* **WORK REQUEST**
Retype the data exactly, leaving nothing out.

Dataset excerpts:
++++++++++++++++++++
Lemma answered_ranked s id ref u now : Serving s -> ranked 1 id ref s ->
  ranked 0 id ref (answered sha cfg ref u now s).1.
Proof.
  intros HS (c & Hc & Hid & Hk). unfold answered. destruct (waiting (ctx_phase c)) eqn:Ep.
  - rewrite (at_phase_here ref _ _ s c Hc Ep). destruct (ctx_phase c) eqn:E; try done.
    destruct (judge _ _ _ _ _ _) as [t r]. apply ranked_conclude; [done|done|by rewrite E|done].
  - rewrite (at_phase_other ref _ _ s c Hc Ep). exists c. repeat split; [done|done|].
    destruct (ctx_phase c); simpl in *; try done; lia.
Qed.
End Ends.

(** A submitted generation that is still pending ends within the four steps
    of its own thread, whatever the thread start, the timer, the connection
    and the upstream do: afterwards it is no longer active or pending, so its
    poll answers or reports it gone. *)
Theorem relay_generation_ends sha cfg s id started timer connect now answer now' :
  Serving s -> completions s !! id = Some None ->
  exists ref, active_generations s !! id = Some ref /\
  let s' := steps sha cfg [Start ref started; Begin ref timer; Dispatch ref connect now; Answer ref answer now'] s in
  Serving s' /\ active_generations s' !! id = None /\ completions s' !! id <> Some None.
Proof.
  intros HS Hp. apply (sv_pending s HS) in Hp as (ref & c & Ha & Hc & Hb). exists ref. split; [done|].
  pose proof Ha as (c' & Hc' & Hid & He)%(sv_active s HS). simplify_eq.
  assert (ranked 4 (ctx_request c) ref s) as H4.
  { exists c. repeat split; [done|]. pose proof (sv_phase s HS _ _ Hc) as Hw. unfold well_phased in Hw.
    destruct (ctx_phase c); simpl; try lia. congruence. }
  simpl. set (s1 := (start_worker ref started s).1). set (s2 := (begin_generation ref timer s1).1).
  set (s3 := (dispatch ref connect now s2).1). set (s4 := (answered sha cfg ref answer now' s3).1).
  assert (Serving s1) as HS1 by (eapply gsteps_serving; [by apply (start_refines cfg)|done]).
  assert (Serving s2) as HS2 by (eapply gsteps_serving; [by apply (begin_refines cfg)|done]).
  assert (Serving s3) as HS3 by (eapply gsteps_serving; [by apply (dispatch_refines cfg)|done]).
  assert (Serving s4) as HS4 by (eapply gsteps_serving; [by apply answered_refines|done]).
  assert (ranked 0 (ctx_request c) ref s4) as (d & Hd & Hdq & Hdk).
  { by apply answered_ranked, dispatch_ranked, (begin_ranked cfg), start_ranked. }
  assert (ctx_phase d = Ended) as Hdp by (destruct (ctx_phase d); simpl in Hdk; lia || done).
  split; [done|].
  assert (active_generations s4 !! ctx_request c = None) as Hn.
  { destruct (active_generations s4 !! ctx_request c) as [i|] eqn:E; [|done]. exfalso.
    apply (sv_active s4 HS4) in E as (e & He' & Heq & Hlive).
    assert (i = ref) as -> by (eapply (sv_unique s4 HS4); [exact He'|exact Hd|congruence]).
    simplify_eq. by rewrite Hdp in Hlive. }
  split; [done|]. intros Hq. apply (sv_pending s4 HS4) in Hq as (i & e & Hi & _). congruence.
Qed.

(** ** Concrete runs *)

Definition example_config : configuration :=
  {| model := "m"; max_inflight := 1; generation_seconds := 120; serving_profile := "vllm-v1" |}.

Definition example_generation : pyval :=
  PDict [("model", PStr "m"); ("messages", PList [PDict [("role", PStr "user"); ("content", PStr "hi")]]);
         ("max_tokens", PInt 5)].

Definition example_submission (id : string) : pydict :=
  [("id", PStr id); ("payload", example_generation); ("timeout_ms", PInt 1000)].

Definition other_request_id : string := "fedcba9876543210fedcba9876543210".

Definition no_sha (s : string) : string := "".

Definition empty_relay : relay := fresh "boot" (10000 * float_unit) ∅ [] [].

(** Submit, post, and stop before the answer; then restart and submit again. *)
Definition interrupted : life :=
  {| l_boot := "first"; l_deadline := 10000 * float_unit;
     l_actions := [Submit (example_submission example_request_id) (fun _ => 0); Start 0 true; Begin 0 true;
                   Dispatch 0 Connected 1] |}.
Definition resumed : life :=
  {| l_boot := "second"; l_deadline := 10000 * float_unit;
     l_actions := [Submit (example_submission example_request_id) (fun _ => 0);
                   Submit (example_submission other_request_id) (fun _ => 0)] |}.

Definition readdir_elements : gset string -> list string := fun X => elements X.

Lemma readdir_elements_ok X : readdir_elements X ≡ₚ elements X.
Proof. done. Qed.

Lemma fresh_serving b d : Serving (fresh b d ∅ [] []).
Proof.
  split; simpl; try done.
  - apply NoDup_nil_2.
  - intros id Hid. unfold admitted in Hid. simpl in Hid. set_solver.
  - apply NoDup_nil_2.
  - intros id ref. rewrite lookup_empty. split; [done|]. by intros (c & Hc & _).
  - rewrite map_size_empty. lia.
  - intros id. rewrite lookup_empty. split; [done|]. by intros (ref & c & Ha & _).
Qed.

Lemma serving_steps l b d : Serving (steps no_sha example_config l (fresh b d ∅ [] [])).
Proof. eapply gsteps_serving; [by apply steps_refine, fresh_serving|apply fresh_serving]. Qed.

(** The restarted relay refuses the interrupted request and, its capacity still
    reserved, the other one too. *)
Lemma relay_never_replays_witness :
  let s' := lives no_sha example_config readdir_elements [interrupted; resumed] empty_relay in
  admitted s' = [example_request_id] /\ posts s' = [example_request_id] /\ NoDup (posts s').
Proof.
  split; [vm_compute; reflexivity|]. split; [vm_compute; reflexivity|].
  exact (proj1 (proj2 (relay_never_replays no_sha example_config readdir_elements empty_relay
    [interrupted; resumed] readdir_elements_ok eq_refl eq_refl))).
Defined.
++++++++++++++++++++
* **WRITTEN ANSWER**
Lemma answered_ranked s id ref u now : Serving s -> ranked 1 id ref s ->
  ranked 0 id ref (answered sha cfg ref u now s).1.
Proof.
  intros HS (c & Hc & Hid & Hk). unfold answered. destruct (waiting (ctx_phase c)) eqn:Ep.
  - rewrite (at_phase_here ref _ _ s c Hc Ep). destruct (ctx_phase c) eqn:E; try done.
    destruct (judge _ _ _ _ _ _) as [t r]. apply ranked_conclude; [done|done|by rewrite E|done].
  - rewrite (at_phase_other ref _ _ s c Hc Ep). exists c. repeat split; [done|done|].
    destruct (ctx_phase c); simpl in *; try done; lia.
Qed.
End Ends.

(** A submitted generation that is still pending ends within the four steps
    of its own thread, whatever the thread start, the timer, the connection
    and the upstream do: afterwards it is no longer active or pending, so its
    poll answers or reports it gone. *)
Theorem relay_generation_ends sha cfg s id started timer connect now answer now' :
  Serving s -> completions s !! id = Some None ->
  exists ref, active_generations s !! id = Some ref /\
  let s' := steps sha cfg [Start ref started; Begin ref timer; Dispatch ref connect now; Answer ref answer now'] s in
  Serving s' /\ active_generations s' !! id = None /\ completions s' !! id <> Some None.
Proof.
  intros HS Hp. apply (sv_pending s HS) in Hp as (ref & c & Ha & Hc & Hb). exists ref. split; [done|].
  pose proof Ha as (c' & Hc' & Hid & He)%(sv_active s HS). simplify_eq.
  assert (ranked 4 (ctx_request c) ref s) as H4.
  { exists c. repeat split; [done|]. pose proof (sv_phase s HS _ _ Hc) as Hw. unfold well_phased in Hw.
    destruct (ctx_phase c); simpl; try lia. congruence. }
  simpl. set (s1 := (start_worker ref started s).1). set (s2 := (begin_generation ref timer s1).1).
  set (s3 := (dispatch ref connect now s2).1). set (s4 := (answered sha cfg ref answer now' s3).1).
  assert (Serving s1) as HS1 by (eapply gsteps_serving; [by apply (start_refines cfg)|done]).
  assert (Serving s2) as HS2 by (eapply gsteps_serving; [by apply (begin_refines cfg)|done]).
  assert (Serving s3) as HS3 by (eapply gsteps_serving; [by apply (dispatch_refines cfg)|done]).
  assert (Serving s4) as HS4 by (eapply gsteps_serving; [by apply answered_refines|done]).
  assert (ranked 0 (ctx_request c) ref s4) as (d & Hd & Hdq & Hdk).
  { by apply answered_ranked, dispatch_ranked, (begin_ranked cfg), start_ranked. }
  assert (ctx_phase d = Ended) as Hdp by (destruct (ctx_phase d); simpl in Hdk; lia || done).
  split; [done|].
  assert (active_generations s4 !! ctx_request c = None) as Hn.
  { destruct (active_generations s4 !! ctx_request c) as [i|] eqn:E; [|done]. exfalso.
    apply (sv_active s4 HS4) in E as (e & He' & Heq & Hlive).
    assert (i = ref) as -> by (eapply (sv_unique s4 HS4); [exact He'|exact Hd|congruence]).
    simplify_eq. by rewrite Hdp in Hlive. }
  split; [done|]. intros Hq. apply (sv_pending s4 HS4) in Hq as (i & e & Hi & _). congruence.
Qed.

(** ** Concrete runs *)

Definition example_config : configuration :=
  {| model := "m"; max_inflight := 1; generation_seconds := 120; serving_profile := "vllm-v1" |}.

Definition example_generation : pyval :=
  PDict [("model", PStr "m"); ("messages", PList [PDict [("role", PStr "user"); ("content", PStr "hi")]]);
         ("max_tokens", PInt 5)].

Definition example_submission (id : string) : pydict :=
  [("id", PStr id); ("payload", example_generation); ("timeout_ms", PInt 1000)].

Definition other_request_id : string := "fedcba9876543210fedcba9876543210".

Definition no_sha (s : string) : string := "".

Definition empty_relay : relay := fresh "boot" (10000 * float_unit) ∅ [] [].

(** Submit, post, and stop before the answer; then restart and submit again. *)
Definition interrupted : life :=
  {| l_boot := "first"; l_deadline := 10000 * float_unit;
     l_actions := [Submit (example_submission example_request_id) (fun _ => 0); Start 0 true; Begin 0 true;
                   Dispatch 0 Connected 1] |}.
Definition resumed : life :=
  {| l_boot := "second"; l_deadline := 10000 * float_unit;
     l_actions := [Submit (example_submission example_request_id) (fun _ => 0);
                   Submit (example_submission other_request_id) (fun _ => 0)] |}.

Definition readdir_elements : gset string -> list string := fun X => elements X.

Lemma readdir_elements_ok X : readdir_elements X ≡ₚ elements X.
Proof. done. Qed.

Lemma fresh_serving b d : Serving (fresh b d ∅ [] []).
Proof.
  split; simpl; try done.
  - apply NoDup_nil_2.
  - intros id Hid. unfold admitted in Hid. simpl in Hid. set_solver.
  - apply NoDup_nil_2.
  - intros id ref. rewrite lookup_empty. split; [done|]. by intros (c & Hc & _).
  - rewrite map_size_empty. lia.
  - intros id. rewrite lookup_empty. split; [done|]. by intros (ref & c & Ha & _).
Qed.

Lemma serving_steps l b d : Serving (steps no_sha example_config l (fresh b d ∅ [] [])).
Proof. eapply gsteps_serving; [by apply steps_refine, fresh_serving|apply fresh_serving]. Qed.

(** The restarted relay refuses the interrupted request and, its capacity still
    reserved, the other one too. *)
Lemma relay_never_replays_witness :
  let s' := lives no_sha example_config readdir_elements [interrupted; resumed] empty_relay in
  admitted s' = [example_request_id] /\ posts s' = [example_request_id] /\ NoDup (posts s').
Proof.
  split; [vm_compute; reflexivity|]. split; [vm_compute; reflexivity|].
  exact (proj1 (proj2 (relay_never_replays no_sha example_config readdir_elements empty_relay
    [interrupted; resumed] readdir_elements_ok eq_refl eq_refl))).
Defined.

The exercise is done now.